- [Extracted data entries]
Lemma world_budget g w f :
  world_inv g w →
  (∀ a, qp_active_request (qw_slot w) = Some a → RetryBudget_inv (ar_retry_budget a) →
     RetryBudget_inv (f (ar_retry_budget a)) ∧ rb_policy (f (ar_retry_budget a)) = rb_policy (ar_retry_budget a)) →
  world_inv g (with_active w (fun a => a <| ar_retry_budget ::= f |>)).
Proof.
  intros Hw Hf. apply world_with_active; [done|]. intros a Ha Hok. destruct (Hf a Ha (ao_budget _ _ Hok)) as [Hb Hp].
  split_and!; [by split|by apply active_ok_budget|done].
Qed.

Lemma world_set_budget g w a b :
  world_inv g w → qp_active_request (qw_slot w) = Some a → RetryBudget_inv b → rb_policy b = rb_policy (ar_retry_budget a) →
  world_inv g (with_active w (fun a => a <| ar_retry_budget := b |>)).
Proof. intros Hw Ha Hb Hp. apply (world_budget g w (fun _ => b) Hw). intros a' Ha' _. rewrite Ha in Ha'. by injection Ha' as <-. Qed.

Lemma world_active_ok g w a :
  world_inv g w → qp_active_request (qw_slot w) = Some a → active_ok (RcQpSlot_mtu (qw_slot w)) a.
Proof.
  intros [_ [Hca _ _ _ _ _]] Ha. unfold active_consistent in Hca. rewrite Ha in Hca. by destruct (qp_active_memory _), Hca.
Qed.
(** ** Control plane *)

Definition RcEndpoint_new (io : Io) (config : RcEndpointConfig) (next_registry_id : Z) : result (RcEndpoint Io) ApiError :=
  if (ec_maximum_packet_size config <? MIN_ROCE_IPV4_PACKET)%nat
  then Err (ApiBufferTooShort MIN_ROCE_IPV4_PACKET (ec_maximum_packet_size config))
  else if (max_ipv4_packet io <? ec_maximum_packet_size config)%nat
  then Err (ApiUnsupportedMaximumPacket (ec_maximum_packet_size config) (max_ipv4_packet io))
  else if ec_ticks_per_second config =? 0 then Err ApiInvalidTicksPerSecond
  else
    let? _ := validate_qpn_index QPS QPN_INDEX in
    let? memory := map_err ApiMemory (MemoryRegistry_new MRS next_registry_id (ec_memory_key_seed config)).2 in
    Ok {| ep_io := io; ep_config := config; ep_stats := RcEndpointStats_default; ep_memory := memory;
          ep_qps := replicate QPS None; ep_generations := replicate QPS 0; ep_qpn_index := QpnTable_new QPN_INDEX;
          ep_requester_ready := ReadyQueue_new QPS; ep_responder_ready := ReadyQueue_new QPS;
          ep_timer_scheduler := TimerScheduler_new QPS; ep_pending_control := Ring_new MAX_BATCH_PACKETS;
          ep_next_data_tx_class := ClassResponder |}.

Definition register_memory (memory : Buffer) (access : Z) : EpM (result RegionHandle ApiError) :=
  res ← on_registry (fun m => MemoryRegistry_register MRS m memory access);
  mret (map_err ApiMemory res).

Definition register_memory_with_key_generator {G} `{KeyGenerator G} (memory : Buffer) (access : Z) (generator : G)
    : EpM (option G * result RegionHandle ApiError) :=
  res ← on_registry (fun m => let '(m, g, res) := MemoryRegistry_register_with_key_generator MRS m memory access generator in (m, (g, res)));
  mret (res.1, map_err ApiMemory res.2).

Definition deregister_memory (handle : RegionHandle) : EpM (result Buffer ApiError) :=
  res ← on_registry (fun m => MemoryRegistry_deregister MRS m handle);
  mret (map_err ApiMemory res).

(** The checks [create_qp] and [reconfigure_qp] share. *)
Definition validate_qp_config (maximum_packet_size : nat) (config : RcQpConfig) : result unit ApiError :=
  let? required := maximum_packet_for_mtu (Z.to_nat (PathMtu_bytes (qc_path_mtu (rqc_transport config)))) in
  if (maximum_packet_size <? required)%nat then Err (ApiPathMtuExceedsPacketLimit required maximum_packet_size) else Ok tt.

Definition create_qp (config : RcQpConfig) : EpM (result QpHandle ApiError) :=
  ep ← get;
  let local_qpn := qc_local_qpn (rqc_transport config) in
  if MAX_RNR_TIMER <? rqc_rnr_nak_timer config then mret (Err (ApiInvalidRnrNakTimer (rqc_rnr_nak_timer config)))
  else if bool_decide (is_Some (QpnTable_get QPN_INDEX (ep_qpn_index ep) local_qpn))
  then mret (Err (ApiDuplicateLocalQpn local_qpn))
  else
    _ ←? mret (validate_qp_config (ec_maximum_packet_size (ep_config ep)) config);
    index ←? mret (ok_or (fst <$> list_find (fun slot => slot = None) (ep_qps ep)) ApiQpTableFull);
    let generation := Z.max (wrapping_add 32 (ep_generations ep !!! index) 1) 1 in
    slot ←? mret (RcQpSlot_new generation config);
    slot_number ←? zoom ep_qpn_index (fun t ep => ep <| ep_qpn_index := t |>) (fun t => insert_qpn QPN_INDEX t local_qpn index);
    modify (fun ep => ep <| ep_generations ::= <[index := generation]> |> <| ep_qps ::= <[index := Some slot]> |>);;
    mret (Ok {| qh_slot := slot_number; qh_generation := generation |}).
(** Start work on the slot a requester entry names. *)
Definition start_slot (ticks_per_second : Z) : RcM unit :=
  modify_slot (fun s => s <| qp_requester_scheduled := false |>);;
  start_next_request ticks_per_second.

Definition emit_requester_body (now : Z) (output : list Z) (generated : nat) : EpM (nat + result EmitResult PollError) :=
  popped ← pop_requester;
  match popped with
  | None =>
      count_completions generated;;
      mret (inr (Ok {| er_transmitted := false; er_completions := generated |}))
  | Some index =>
      ticks_per_second ← gets (fun ep => ec_ticks_per_second (ep_config ep));
      with_slot index (start_slot ticks_per_second);;
      slot ← get_qp index;
      match slot with
      | None => mret (inl generated)
      | Some slot =>
          match qp_active_request slot with
          | None =>
              synchronize_qp index;;
              mret (inl generated)
          | Some active =>
              if negb (bool_decide (ar_phase active = Sending)) then
                synchronize_qp index;;
                mret (inl generated)
              else
                let config := sm_config (qp_machine slot) in
                match ack_timeout_ticks (qc_timeout config) ticks_per_second with
                | None => mret (inr (Err (PollApi ApiInvalidTicksPerSecond)))
                | Some timeout_ticks =>
                    memory ← gets ep_memory;
                    match build_request_packet memory active (RcQpSlot_mtu slot) (qc_remote_qpn config) with
                    | Err RequestArithmeticOverflow =>
                        synchronize_qp index;;
                        count_completions generated;;
                        mret (inr (Err (PollApi ApiArithmeticOverflow)))
                    | Err RequestLocalProtection =>
                        failed ← with_slot index (fail_active_and_error StatusLocalProtectionError);
                        synchronize_qp index;;
                        mret (inl (generated + from_option id 0 failed)%nat)
                    | Ok packet =>
                        sent ← transmit_packet (qp_path slot) packet output;
                        match sent with
                        | Err error =>
                            synchronize_qp index;;
                            count_completions generated;;
                            mret (inr (Err error))
                        | Ok _ =>
                            with_slot index (mark_request_packet_sent now timeout_ticks);;
                            synchronize_qp index;;
                            count_completions generated;;
                            mret (inr (Ok {| er_transmitted := true; er_completions := generated |}))
                        end
                    end
                end
          end
      end
  end.

(** [None]: the queue was not drained within its length. *)
Definition emit_requester (now : Z) (output : list Z) : EpM (option (result EmitResult PollError)) :=
  queued ← gets (fun ep => rq_len (ep_requester_ready ep));
  loop (S queued) (emit_requester_body now output) 0%nat.

Definition emit_data_class (class : DataTxClass) (now : Z) (output : list Z) : EpM (option (result EmitResult PollError)) :=
  match class with
  | ClassRequester => emit_requester now output
  | ClassResponder => emit_read_response output
  end.
(* ===== verification/MockIo.v ===== *)
(** * The in-memory backend ([rocev2-io/src/mock.rs])

    [MockIo]: two FIFO queues of complete packets, as an instance of the packet
    backend interface. *)

From Stdlib Require Import ZArith Lia.
From stdpp Require Import base numbers option list.
From S2P Require Import Prelude StateM Bytes PacketIo.
Open Scope Z_scope.
Open Scope rust_scope.

Inductive MockIoError :=
  | MockPacketTooLarge (length maximum : nat)
  | MockOutputTooSmall (required available : nat).

(** A [Frame] is its bytes. *)
Record MockIo := {
  mock_maximum : nat;
  mock_receive_queue : list (list Z);
  mock_transmit_queue : list (list Z);
}.

#[export] Instance MockIo_eta : EtaRecord MockIo :=
  fun m => {| mock_maximum := mock_maximum m; mock_receive_queue := mock_receive_queue m;
              mock_transmit_queue := mock_transmit_queue m |}.

Definition MockIo_new (maximum : nat) : MockIo :=
  {| mock_maximum := maximum; mock_receive_queue := []; mock_transmit_queue := [] |}.

Definition MockIo_validate_length (self : MockIo) (length : nat) : result unit MockIoError :=
  if (mock_maximum self <? length)%nat then Err (MockPacketTooLarge length (mock_maximum self)) else Ok tt.

Definition MockIo_inject_receive (packet : list Z) : ST MockIo (result unit MockIoError) := fun self =>
  match MockIo_validate_length self (length packet) with
  | Err error => (self, Err error)
  | Ok _ => (self <| mock_receive_queue ::= fun q => q ++ [packet] |>, Ok tt)
  end.

Definition MockIo_pop_transmitted : ST MockIo (option (list Z)) := fun self =>
  (self <| mock_transmit_queue ::= tail |>, head (mock_transmit_queue self)).

Definition MockIo_transmit_ipv4 (packet : list Z) : ST MockIo (result unit MockIoError) := fun self =>
  match MockIo_validate_length self (length packet) with
  | Err error => (self, Err error)
  | Ok _ => (self <| mock_transmit_queue ::= fun q => q ++ [packet] |>, Ok tt)
  end.

Definition MockIo_receive_ipv4 (output : list Z) : ST MockIo (list Z * result (option nat) MockIoError) := fun self =>
  match head (mock_receive_queue self) with
  | None => (self, (output, Ok None))
  | Some frame =>
      if (length output <? length frame)%nat then (self, (output, Err (MockOutputTooSmall (length frame) (length output))))
      else (self <| mock_receive_queue ::= tail |>, (write_at 0 frame output, Ok (Some (length frame))))
  end.

#[export] Instance MockIo_PacketIo : PacketIo MockIo MockIoError := {|
  max_ipv4_packet := mock_maximum;
  transmit_ipv4 := MockIo_transmit_ipv4;
  receive_ipv4 := MockIo_receive_ipv4;
|}.

(** Queued frames are bytes. *)
#[export] Instance MockIo_invariant : IoInvariant MockIo := fun self => Forall bytes_ok (mock_receive_queue self).

#[export] Instance MockIo_ByteBackend : ByteBackend MockIo MockIoError.
Proof.
  split.
  - intros self buffer Hio Hb. unfold io_ok, MockIo_invariant in *. cbn [receive_ipv4 MockIo_PacketIo]. unfold MockIo_receive_ipv4.
    destruct (mock_receive_queue self) as [|frame q] eqn:Hq; cbn [head]; [cbn; by rewrite Hq|]. apply Forall_cons in Hio as [Hf Hio].
    destruct (Nat.ltb (length buffer) (length frame)); cbn [fst snd]; [rewrite Hq; split; [done|by constructor]|].
    split; [by apply write_at_ok|]. cbn. by rewrite Hq.
  - intros self packet Hio. unfold io_ok, MockIo_invariant in *. cbn. unfold MockIo_transmit_ipv4. by destruct (MockIo_validate_length _ _).
Qed.

Lemma MockIo_inject_receive_ok self packet : io_ok self → bytes_ok packet → io_ok (MockIo_inject_receive packet self).1.
Proof.
  intros Hio Hp. unfold MockIo_inject_receive. destruct (MockIo_validate_length _ _); [|done]. apply Forall_app. split; [done|by constructor].
Qed.
(** ** Timers *)

(** The entry that is popped is the slot's own, and calls for an action. *)
Lemma wp_pop_expired G ep now (Q : option TimerEntry → RcEndpoint → Prop) :
  ep_inv G ep →
  ((∀ i slot d, qp_at ep i = Some slot → RcQpSlot_timer_deadline slot = Some d → now < d) → Q None ep) →
  (∀ e slot a t, let i := Z.to_nat (te_qp_slot e) in let ep' := ep <| ep_timer_scheduler := t |> in
     opened G i ep' → qp_at ep i = Some slot → qp_active_request slot = Some a → ar_phase a ≠ Sending →
     timer_action (Some slot) e now = Some (ar_phase a) → Q (Some e) ep') →
  wp (zoom ep_timer_scheduler (fun t ep => ep <| ep_timer_scheduler := t |>) (fun t => TimerScheduler_pop_expired t now)) Q ep.
Proof.
  intros Hi Hnone HQ. pose proof (so_timers _ _ (ei_sched _ _ Hi)) as (m & Hm & Hms & Hme). pose proof (di_small _ _ (ei_data _ _ Hi)) as Hsmall.
  apply wp_zoom. intros t o Hpop. destruct (TimerScheduler_pop_expired_rep Hsmall _ m now Hm) as (t' & o' & Heq & Hspec).
  rewrite Heq in Hpop. injection Hpop as -> ->. destruct o as [e|].
  2: { destruct Hspec as [-> Hlate]. assert (Hsame : ep <| ep_timer_scheduler := ep_timer_scheduler ep |> = ep) by (by destruct ep). rewrite Hsame.
       apply Hnone. intros i slot d Hq Hdl. destruct (qp_at_lt G ep i slot (ei_data _ _ Hi) Hq) as [Hlt _].
       apply (Hlate (Z.of_nat i) (TimerEntry_new d (Z.of_nat i) (qp_generation slot) (qp_timer_sequence slot))).
       rewrite Hme by done. rewrite Hq. cbn. unfold timer_entry_of. by rewrite Hdl. }
  destruct Hspec as ([He _] & Hdue & Hm'). destruct (Hms _ _ He) as [_ Hrange]. set (i := Z.to_nat (te_qp_slot e)) in *.
  assert (Hie : Z.of_nat i = te_qp_slot e) by lia. pose proof (Hme i ltac:(lia) ltac:(done)) as Hentry. rewrite Hie, He in Hentry.
  destruct (qp_at ep i) as [slot|] eqn:Hq; [|done]. cbn in Hentry. unfold timer_entry_of in Hentry. symmetry in Hentry.
  apply fmap_Some in Hentry as (d & Hdl & Hde). destruct (opened_from G ep i slot Hi Hq) as [Hd [S1 S2 S3 S4] Hsl].
  pose proof Hdl as Hdl'. unfold RcQpSlot_timer_deadline in Hdl'. destruct (qp_active_request slot) as [a|] eqn:Ha; [|done]. cbn in Hdl'.
  assert (Htm : timer_deadline (ar_timer a) = Some d ∧ ar_phase a ≠ Sending) by (by destruct (ar_phase a)). destruct Htm as [Htm Hph].
  apply (HQ e slot a); try done.
  - split; [apply (data_inv_same G ep); try done; apply Hd| |done]. split; [done|done| |done]. exists (delete (te_qp_slot e) m). split_and!; [done|..].
    + intros s e'. rewrite lookup_delete_Some. intros [_ He']. by apply Hms.
    + intros j Hj Hne. rewrite lookup_delete_ne; [by apply Hme|]. intros Heqj. apply Hne. replace j with i by lia. cbn. set_solver.
  - unfold timer_action. cbn [mbind option_bind]. rewrite Hdl, Ha, Hde. cbn [te_qp_generation te_sequence te_deadline TimerEntry_new].
    rewrite !Z.eqb_refl, bool_decide_eq_true_2 by done. cbn. unfold Timer_expired. rewrite Htm.
    rewrite Hde in Hdue. cbn in Hdue. by rewrite (proj2 (Z.leb_le _ _) Hdue).
Qed.

Lemma run_timer_action_inv G ep0 ep i slot a result :
  opened G i ep → qp_at ep i = Some slot → qp_active_request slot = Some a → ar_phase a ≠ Sending →
  total_completions ep = (total_completions ep0 + hr_completions result)%nat →
  wp (run_timer_action i (ar_phase a) result)
    (fun result' ep' => opened G i ep' ∧ total_completions ep' = (total_completions ep0 + hr_completions result')%nat) ep.
Proof.
  intros Ho Hq Ha Hph Ht. unfold run_timer_action. destruct (ar_phase a); [done|..]; wp_step.
  - apply wp_counted. intros st. wp_step. apply (wp_opened_handler G _ i slot _ hr_completions); [by apply opened_io; [|apply Ho]|done|..].
    + intros g Hg Hin. eapply wp_mono; [by apply (schedule_transport_retry_inv g)|]. by intros r w [? _].
    + intros r ep1 Ho1 Ht1. wp_steps. split; [done|]. change (total_completions (with_io ep (ep_io ep) st)) with (total_completions ep) in Ht1.
      rewrite Ht1, Ht. destruct result. cbn -[total_completions]. lia.
  - apply (wp_opened_handler G _ i slot _ (fun _ => 0%nat)); [done|done|..].
    + intros g Hg _. apply wp_modify_active. rewrite g_add_0. by apply world_reset_for_retry.
    + intros r ep1 Ho1 Ht1. wp_step. apply wp_counted. intros st. wp_steps. split; [by apply opened_io; [|apply Ho1]|].
      change (total_completions (with_io ep1 (ep_io ep1) st)) with (total_completions ep1). rewrite Ht1, Ht. destruct result. cbn -[total_completions]. lia.
Qed.

(** Every entry that is popped is serviced, so the budget bounds the loop. *)
Lemma service_timers_inv G ep now budget :
  ep_inv G ep →
  wp (service_timers now budget) (fun r ep' => ∃ result, r = Some result ∧ advanced G ep (hr_completions result) ep') ep.
Proof.
  intros Hi. unfold service_timers. wp_step.
  apply (wp_loop (fun n acc ep' => advanced G ep (hr_completions acc.1) ep' ∧ (acc.2 + n = budget)%nat) _ _ _) with (n := budget);
    [|split; [by apply advanced_here|done]|lia].
  intros n [result serviced] ep1 [[Hi1 Ht1] Hn]. cbn [fst snd] in *. unfold service_timers_body.
  assert (Hdone : wp (count_completions (hr_completions result);; mret (Some result))
            (fun (r : option HandlerResult) ep' => ∃ result, r = Some result ∧ advanced G ep (hr_completions result) ep') ep1).
  { wp_step. apply wp_counted. intros st. wp_steps. eexists. split; [done|]. destruct (advanced_stats G ep1 st Hi1) as [Hi2 Ht2]. split; [done|lia]. }
  destruct (Nat.ltb_spec serviced budget); cbn [negb]; [|by wp_steps]. wp_step. apply (wp_pop_expired G); [done|by wp_steps|].
  intros e slot a t i ep2 Ho Hq Ha Hph Hact. unfold get_qp. wp_steps. fold i.
  change (qp_at ep2 i) with (qp_at ep1 i). rewrite Hq, Hact. wp_step.
  eapply wp_mono; [by apply (run_timer_action_inv G ep ep2 i slot a result Ho Hq Ha Hph)|]. intros result' ep3 [Ho3 Ht3].
  eapply (sync_and_return G ep (hr_completions result')); [done|done|]. intros ep4 Ha4. exists (n - 1)%nat. cbn. split; [lia|]. split; [done|lia].
Qed.

(** ** Control replies *)

Lemma advanced_control G ep r : ep_inv G ep → control_ok (ep_config ep) r → advanced G ep 0 (ep <| ep_pending_control := r |>).
Proof.
  intros Hi Hr. split; [|change (total_completions ep = (total_completions ep + 0)%nat); lia]. apply (ep_inv_frame G ep); try done; apply Hi.
Qed.

Lemma transmit_pending_control_inv G ep output :
  ep_inv G ep → wp (transmit_pending_control output) (fun _ ep' => advanced G ep 0 ep') ep.
Proof.
  intros Hi. unfold transmit_pending_control. wp_steps. destruct (Ring_front (ep_pending_control ep)) as [reply|] eqn:Hfront; [|wp_steps; by apply advanced_here].
  pose proof (Ring_all_front _ _ _ (di_control _ _ (ei_data _ _ Hi)) Hfront) as Hreply.
  unfold transmit_control. do 2 wp_step. apply wp_transmit_packet; [apply Hi|by eapply control_sendable|]. intros [written|e] io st Hio; [|by apply advanced_io]. wp_steps.
  unfold record_control_transmit. apply wp_counted. intros st'. wp_steps.
  set (ep1 := with_io (with_io ep io st) (ep_io (with_io ep io st)) st').
  assert (Ha : advanced G ep 0 ep1) by (eapply (advanced_trans G ep 0 _ 0); [by apply advanced_io|by apply advanced_stats, advanced_io]).
  eapply (advanced_trans G ep 0 ep1 0); [done|].
  refine (advanced_control G ep1 (Ring_pop MAX_BATCH_PACKETS (ep_pending_control ep1)).1 (ad_inv _ _ _ _ Ha) _).
  apply Ring_all_pop, (di_control _ _ (ei_data _ _ (ad_inv _ _ _ _ Ha))).
Qed.

(** ** Received packets *)

(** A packet that decodes has its fields in their ranges. *)
Lemma decode_ipv4_packet_ok input decoded : bytes_ok input → decode_ipv4_packet input = Ok decoded → PacketRef_ok (dp_transport decoded).
Proof.
  intros Hok. unfold decode_ipv4_packet. destruct (_ <? _)%nat; [done|].
  destruct (Ipv4Header_decode _) as [ipv4|]; [|done]. cbn [map_err]. destruct (negb _); [done|]. destruct (_ || _); [done|]. destruct (negb _); [done|].
  destruct (UdpHeader_decode _) as [udp|]; [|done]. cbn [map_err]. destruct (negb _); [done|]. destruct (_ <? _)%nat; [done|]. destruct (_ || _); [done|].
  destruct (PacketRef_parse _ _) as [transport|] eqn:Hp; [|done]. cbn [map_err]. destruct (PacketRef_verify_icrc _ _ _ _); [|done]. intros [= <-].
  by apply PacketRef_parse_sound in Hp as [? _]; [|by apply Forall_take, Forall_drop].
Qed.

- [WHAT TO WORK ON] Go through the data and show each line that holds "EmitResult".

- [EXERCISE SOLUTION]
Definition emit_requester_body (now : Z) (output : list Z) (generated : nat) : EpM (nat + result EmitResult PollError) :=
Definition emit_requester (now : Z) (output : list Z) : EpM (option (result EmitResult PollError)) :=
Definition emit_data_class (class : DataTxClass) (now : Z) (output : list Z) : EpM (option (result EmitResult PollError)) :=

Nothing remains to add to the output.